Tag Archives: Brain

I Am Deep Thought

Welp! I screwed myself real good last night.

Editorial note: Here we have an illustration of why it’s important to just go ahead and finish the first draft of what you’re writing, and then go back and reconsider your choices thoughtfully. The preceding lede graf set me off on this little journey, so, it’s done its job. But what if the reader has arrived at this post immediately after having taken a stroll through, say, one of the saucier subreddits? That opening sentence might give him or her the wrong impression about what follows.

“My,” such a person might think. “Andy has a rather high opinion of himself, doesn’t he?” 

If you read on and feel that you’ve been deceived and left feeling disappointed…well, (after much thought) I guess I should feel flattered. Somewhat. But I’m not prepared to make it up to you in any way.

I’m engaging in a housecleaning campaign that matches Rommel’s North Africa campaign in aggression, cunning, and scope. Visitors to my home over the past few months can confirm that this marks a significant shift in my administration’s domestic policy. Normally, I consider it a really big deal if any of my housework involves moving any piece of furniture for any reason. “I suppose the window above the bookcase is clean enough,” I think, as I prepare to knock off for the rest of the day.
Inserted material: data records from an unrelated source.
(** The body of the loop [for key, schema_value in schema.items()], for a
    [data] that is a dict with items [data]; [self] stands for [_validate]
    in the two recursive calls. *)
Definition validate_field
  (self : json -> json -> list violation -> string -> list violation)
  (data : list (string * json)) (key : string) (schema_value : json)
  (violations : list violation) (path : string) : list violation :=
let field_path := field_path_of path key in
match _classify schema_value with
| k_auto | k_optional => violations
| k_required_str =>
    match lookup key data with
    | None => append violations field_path schema_value KeyError
    | Some JNull => append violations field_path schema_value ValueError
    | Some v =>
        if negb (isinstance v py_str)
        then append violations field_path schema_value TypeError
        else violations
    end
| k_required_any =>
    match lookup key data with
    | None => append violations field_path schema_value KeyError
    | Some _ => violations
    end
| k_required_numeric =>
    match lookup key data with
    | None => append violations field_path schema_value KeyError
    | Some v =>
        match schema_value with
        | JStr s =>
            let type_tokens := type_tokens_of (first_part (_tag_parts s)) in
            if negb (numeric_valid type_tokens v)
            then append violations field_path schema_value TypeError
            else violations
        | _ => violations
        end
    end
| k_required_dict =>
    match lookup key data with
    | None => append violations field_path schema_value KeyError
    | Some v =>
        if negb (isinstance v py_dict)
        then append violations field_path schema_value TypeError
        else self v schema_value violations field_path
    end
| k_required_list_str =>
    match lookup key data with
    | None => append violations field_path schema_value KeyError
    | Some (JList elems) =>
        let violations :=
          check_non_empty key field_path schema_value elems violations in
        let inner_type_str := inner_type_str_of schema_value in
        if PyStr.truthy inner_type_str
        then
          let allowed := allowed_of inner_type_str in
          if nonempty allowed
          then check_elems allowed field_path schema_value 0 elems violations
          else violations
        else violations
    | Some _ => append violations field_path schema_value TypeError
    end
| k_required_list_dict =>
    match lookup key data with
    | None => append violations field_path schema_value KeyError
    | Some (JList elems) =>
        let violations :=
          check_non_empty key field_path schema_value elems violations in
        match schema_value with
        | JList (template :: _) =>
            each_item (fun item => self item template) field_path 0 elems violations
        | _ => violations
        end
    | Some _ => append violations field_path schema_value TypeError
    end
end.

(** [_validate(data, schema, violations, path)]; the result is the list
    [violations] after the call.  [schema] is a dict in every call the
    validator makes (see [classify_dict] and [classify_list_dict]); on
    another schema value Python would fail at [schema.items()], and the
    function leaves the list as it is. *)
Fixpoint _validate (data schema : json) (violations : list violation)
  (path : string) {struct schema} : list violation :=
match data with
| JDict d =>
    match schema with
    | JDict items =>
        (fix each_field (items : list (string * json))
             (violations : list violation) : list violation :=
           match items with
           | [] => violations
           | (key, schema_value) :: rest =>
               each_field rest
                 (validate_field _validate d key schema_value violations path)
           end) items violations
    | _ => violations
    end
| _ => append violations path item_desc TypeError
end.
Lemma bsm_call_value_ok :
  bsm_call_value S0 K T r sigma
  = Ok (S0 * Normal.norm_cdf
               ((ln (S0 / K) + (r + 0.5 * sigma ^ 2) * T) / (sigma * sqrt T))
        - K * exp (- r * T)
          * Normal.norm_cdf
              ((ln (S0 / K) + (r - 0.5 * sigma ^ 2) * T) / (sigma * sqrt T))).
Proof.
  unfold bsm_call_value. rewrite bsm_d1_ok, bsm_d2_ok; simpl.
  rewrite !Normal.norm_cdf_at_std. reflexivity.
Qed.

Lemma bsm_vega_ok :
  bsm_vega S0 K T r sigma
  = Ok (S0 * Normal.norm_cdf
               ((ln (S0 / K) + (r + 0.5 * sigma ^ 2) * T) / (sigma * sqrt T))
        * sqrt T).
Proof.
  unfold bsm_vega. rewrite bsm_d1_ok; simpl.
  rewrite (py_sqrt_ok T (Rlt_le _ _ HT)); simpl.
  rewrite Normal.norm_cdf_at_std. reflexivity.
Qed.

End PricerDomain.

Lemma ratio_pos (S0 K : R) : 0 < S0 -> 0 < K -> K <> 0 /\ 0 < S0 / K.
Proof.
  intros HS HK. split; [lra | apply Rdiv_lt_0_compat; assumption].
Qed.

(** ** The model on small inputs *)

Example range_3 : range 3 = [0; 1; 2]%nat.
Proof. reflexivity. Qed.

Example range2_1_4 : range2 1 4 = [1; 2; 3]%nat.
Proof. reflexivity. Qed.

Example py_last_3 : py_last [1; 2; 3] = Ok 3.
Proof. reflexivity. Qed.

Example py_last_empty : py_last (@nil R) = Raise IndexError.
Proof. reflexivity. Qed.

Example set_row_first :
  set_row (np_zeros 2 2) 0 [7; 7] = Ok [[7; 7]; [0; 0]].
Proof. reflexivity. Qed.

Example set_row_outside : set_row (np_zeros 2 2) 2 [7; 7] = Raise IndexError.
Proof. reflexivity. Qed.

Example cumsum_axis0_3x2 :
  cumsum_axis0 [[1; 2]; [3; 4]; [5; 6]]
  = [[1; 2]; [1 + 3; 2 + 4]; [1 + 3 + 5; 2 + 4 + 6]].
Proof. reflexivity. Qed.

Example standard_normal2_2x2 :
  standard_normal2 INR 2 2 1%nat
  = Ok ([[INR 1; INR 2]; [INR 3; INR 4]], 5%nat).
Proof. reflexivity. Qed.

Example gauss_then_vector :
  run (z <~ gauss INR 0 1 ;; v <~ standard_normal INR 2 ;; rand_ret (z, v))
  = Ok (0 + INR 0 * 1, [INR 1; INR 2]).
Proof. reflexivity. Qed.

Example py_max_below : py_max (-3) 0 = 0.
Proof. unfold py_max. destruct (Rlt_dec (-3) 0); [reflexivity | lra]. Qed.

Example bsm_call_value_zero_sigma :
  bsm_call_value 100 105 1 0.05 0 = Raise ZeroDivisionError.
Proof.
  unfold bsm_call_value, bsm_d1.
  rewrite py_div_ok by lra. cbv [bind].
  rewrite py_log_ok by lra.
  rewrite py_sqrt_ok by lra.
  rewrite Rmult_0_l, py_div_zero. reflexivity.
Qed.

Example bsm_call_value_negative_maturity :
  bsm_call_value 100 105 (-1) 0.05 0.2 = Raise ValueError.
Proof.
  unfold bsm_call_value, bsm_d1.
  rewrite py_div_ok by lra. cbv [bind].
  rewrite py_log_ok by lra.
  rewrite py_sqrt_neg by lra. reflexivity.
Qed.

Example bsm_call_value_zero_strike :
  bsm_call_value 100 0 1 0.05 0.2 = Raise ZeroDivisionError.
Proof. unfold bsm_call_value, bsm_d1. rewrite py_div_zero. reflexivity. Qed.

Example bsm_call_value_negative_spot :
  bsm_call_value (-100) 105 1 0.05 0.2 = Raise ValueError.
Proof.
  unfold bsm_call_value, bsm_d1. rewrite py_div_ok by lra. cbv [bind].
  unfold py_log. destruct (Rlt_dec 0 (-100 / 105)); [lra | reflexivity].
Qed.

Example bsm_call_imp_vol_no_iteration :
  bsm_call_imp_vol 100 105 1 0.05 8 0.2 0 = Ok 0.2.
Proof. reflexivity. Qed.

(** ** Vega *)

(** The vega of the specification: [S0 * phi(d1) * sqrt(T)] with [phi] the
    standard normal density. *)
Definition density_vega (S0 K T r sigma : R) : R :=
  S0 * Normal.norm_pdf
         ((ln (S0 / K) + (r + sigma ^ 2 / 2) * T) / (sigma * sqrt T))
  * sqrt T.

(** On its domain [bsm_vega] returns [S0 * N(d1) * sqrt(T)], with the
    distribution function [N] where the density is expected. *)
Lemma bsm_vega_value (S0 K T r sigma : R) :
  0 < S0 -> 0 < K -> 0 < T -> 0 < sigma ->
  bsm_vega S0 K T r sigma
  = Ok (S0 * Normal.norm_cdf
               ((ln (S0 / K) + (r + sigma ^ 2 / 2) * T) / (sigma * sqrt T))
        * sqrt T).
Proof.
  intros HS HK HT Hs. destruct (ratio_pos S0 K HS HK) as [HK0 HSK].
  rewrite (bsm_vega_ok S0 K T r sigma HK0 HSK HT) by lra.
  do 3 f_equal. f_equal. lra.
Qed.

(** C1, at [S0 = K = 100], [T = 1], [r = 0.05], [sigma = 0.2] (so that
    [d1 = 0.35]): [bsm_vega] returns [100 * N(0.35) * sqrt(1)], which is
    strictly above the value [100 * phi(0.35) * sqrt(1)] of the claimed
    formula [S0 * phi(d1) * sqrt(T)]. *)
Theorem bsm_vega_not_density :
  exists v,
    bsm_vega 100 100 1 0.05 0.2 = Ok v
    /\ v = 100 * Normal.norm_cdf 0.35 * sqrt 1
    /\ density_vega 100 100 1 0.05 0.2 = 100 * Normal.norm_pdf 0.35 * sqrt 1
    /\ density_vega 100 100 1 0.05 0.2 < v.
Proof.
  assert (Hd : (ln (100 / 100) + (0.05 + 0.2 ^ 2 / 2) * 1) / (0.2 * sqrt 1)
               = 0.35).
  { replace (100 / 100) with 1 by lra. rewrite ln_1, sqrt_1. lra. }
  exists (100 * Normal.norm_cdf 0.35 * sqrt 1).
  assert (Hv : density_vega 100 100 1 0.05 0.2
               = 100 * Normal.norm_pdf 0.35 * sqrt 1).
  { unfold density_vega. rewrite Hd. reflexivity. }
  repeat split.
  - rewrite bsm_vega_value by lra. rewrite Hd. reflexivity.
  - exact Hv.
  - rewrite Hv, sqrt_1.
    assert (H := Normal.norm_pdf_lt_cdf 0.35). lra.
Qed.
I mean, it still lets in enough light to see the rug by.” But this time, I’m even contemplating a (small) dumpster rental.
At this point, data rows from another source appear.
(** * p7z2tar: the chunk-bounded reader, the metadata mapper and the
      pipeline orchestrator of [p7z2tar.py], embedded and verified.

    Python integers are unbounded, so they are [Z]; [bytes] objects are
    lists of [Byte.byte]; the iterator handed to [ArchiveEntryBlocks] is the
    list of chunks it has not yielded yet; exceptions are an explicit
    outcome. *)

From Stdlib Require Import ZArith List Strings.String Strings.Ascii Strings.Byte Lia Bool.
From stdpp Require Import base option list gmap sets strings.

Local Open Scope Z_scope.

(** ** Outcomes of Python code *)

Inductive exn : Type :=
| TypeError
| OSError
| ArchiveError.

(** [OutOfFuel] is an artefact of the bounded unrolling of [while]; the
    lemma [read_loop_terminates] shows [read] never produces it. *)
Inductive result (A : Type) : Type :=
| Ok (a : A)
| Raise (e : exn)
| OutOfFuel.

Arguments Ok {A} a.
Arguments Raise {A} e.
Arguments OutOfFuel {A}.

#[global] Instance result_ret : MRet result := fun _ a => Ok a.
#[global] Instance result_bind : MBind result := fun _ _ f m =>
  match m with
  | Ok a => f a
  | Raise e => Raise e
  | OutOfFuel => OutOfFuel
  end.
#[global] Instance result_fmap : FMap result := fun _ _ f m =>
  match m with
  | Ok a => Ok (f a)
  | Raise e => Raise e
  | OutOfFuel => OutOfFuel
  end.

(** ** Python [bytes] and slicing *)

Definition bytes : Type := list byte.

Definition len (b : bytes) : Z := Z.of_nat (length b).

(** [b''.join(parts)] *)
Definition join (parts : list bytes) : bytes := concat parts.

(** How Python turns a slice bound into a position of a sequence of length
    [n]: a negative bound counts from the end, and everything is clamped to
    [0..n]. *)
Definition slice_index (n i : Z) : Z :=
  if i <? 0 then Z.max (i + n) 0 else Z.min i n.

(** [b[start:stop]] with unit step; [None] is an omitted bound. *)
Definition py_slice (b : bytes) (start stop : option Z) : bytes :=
  let lo := match start with Some i => slice_index (len b) i | None => 0 end in
  let hi := match stop with Some j => slice_index (len b) j | None => len b end in
  take (Z.to_nat (hi - lo)) (drop (Z.to_nat lo) b).

(** ** [class ArchiveEntryBlocks] *)

Record ArchiveEntryBlocks : Type := mkArchiveEntryBlocks {
  blocks : list bytes;        (* chunks the iterator has not yielded yet *)
  curr_block : option bytes;  (* [None] is Python's None *)
  cursor : option Z
}.

(** [ArchiveEntryBlocks.__init__] *)
Definition init (blks : list bytes) : ArchiveEntryBlocks :=
  {| blocks := blks; curr_block := None; cursor := None |}.

Definition set_cursor (self : ArchiveEntryBlocks) (c : option Z)
  : ArchiveEntryBlocks :=
  {| blocks := blocks self; curr_block := curr_block self; cursor := c |}.

(** [ArchiveEntryBlocks._read_all]: [b''.join(self.blocks)] runs the
    iterator to its end; [curr_block] and [cursor] are not looked at. *)
Definition _read_all (self : ArchiveEntryBlocks)
  : result (bytes * ArchiveEntryBlocks) :=
  Ok (join (blocks self),
      {| blocks := []; curr_block := curr_block self; cursor := cursor self |}).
The “screwing myself” came in the form of going out for breakfast with a few friends this morning. Specifically, in the non-doing of that thing. I knew that I was going to be tied up with lots of typey-typey work this week, so I wanted to spend Monday pushing the Progress bar as far to the right as I could before the Housecleaning process beachballed.

I should have put down the dustpan at 10 PM and gone to bed by midnight. I didn’t drop it until 4 AM.

Why? Because the Housecleaning process is a sick calculus of Messiness, Time, and Effort. The immediate effect of increasing Effort over Time is that the Messiness curve pitches up sharply. Example: the wood-burning stove needs its end-of-season cleanout. Despite my best efforts, ash gets all over everything. I want to roll up the carpet so I can take it outside and clean and air it out properly. That requires me to move most of the furniture into great heaps in a room that I’d just finished cleaning the day before. Et Cetera.

Eventually, the Messiness curve peaks and then slopes towards zero — asymptotically, dammit — but you need to push yourself over an enormous hump before that happens.

This is an overly-complicated way to say “I can only turn a large mess into a smaller mess by creating an even larger transitional mess.” It’s baffling, isn’t it? I thought that the laws of thermodynamics insisted that there would be a Conservation of Mess, at bare minimum! This is why we agreed to not do this kind of housecleaning!!!

I sincerely intended to be in bed by midnight. But those intentions were overwhelmed by four or five hours of walking past, or stepping over, one of these Transitional Messes and then thinking “Andy, wouldn’t it be grand if we didn’t to stand on a sofa and reach over a 3-D printer to use the toaster oven tomorrow morning?”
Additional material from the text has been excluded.